**Problem details:** Only the number is needed. Please count the lines below in which the word "done" occurs.

Start of Block

Lemma strncpy_arr_name n : forall p, terminated n p -> exists q, strncpy_arr n p = Some q /\ length q = n /\ cname n q = cname n p /\ (Forall is_byte p -> Forall is_byte q).
Proof.
  induction n as [|n IH]; intros p Hp; cbn [strncpy_arr cname]; [by exists []|].
  destruct p as [|x p]; [by destruct Hp as [H|H%elem_of_nil]; [cbn in H; lia|]|]. destruct (Z.eqb_spec x 0) as [->|Hx].
  - exists (replicate (S n) 0). split_and!; [done|by rewrite length_replicate|done|]. intros _. by apply Forall_replicate.
  - destruct (IH p (terminated_cons _ _ _ Hp Hx)) as (q & E & Hl & Hc & Hb). rewrite E. exists (x :: q). cbn [fmap option_fmap option_map length cname].
    destruct (Z.eqb_spec x 0); [done|]. split_and!; [done|lia|by rewrite Hc|]. intros Hf. inversion Hf; subst. constructor; [done|]. by apply Hb.
Qed.

(** ** The contents of a directory *)

Definition dirent_at (F : blocks) (d : dinode) (k : Z) : list Z := fbytes F d (DIRENT * k) DIRENT.
Definition entry (F : blocks) (d : dinode) (k : Z) : Z * list Z := (de_inum (dirent_at F d k), entry_name (de_name (dirent_at F d k))).
Definition entries (d : dinode) : Z := d_size d / DIRENT.

(** The first entry with a name among some entries. *)
Fixpoint find_entry (F : blocks) (d : dinode) (name : list Z) (ks : list Z) : option (Z * Z) :=
  match ks with
  | [] => None
  | k :: ks => if decide ((entry F d k).1 <> 0 /\ (entry F d k).2 = name) then Some (k, (entry F d k).1) else find_entry F d name ks
  end.
Definition lookup_name (F : blocks) (d : dinode) (name : list Z) : option (Z * Z) := find_entry F d name (range 0 (entries d)).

End of Block

**Expected output:** 2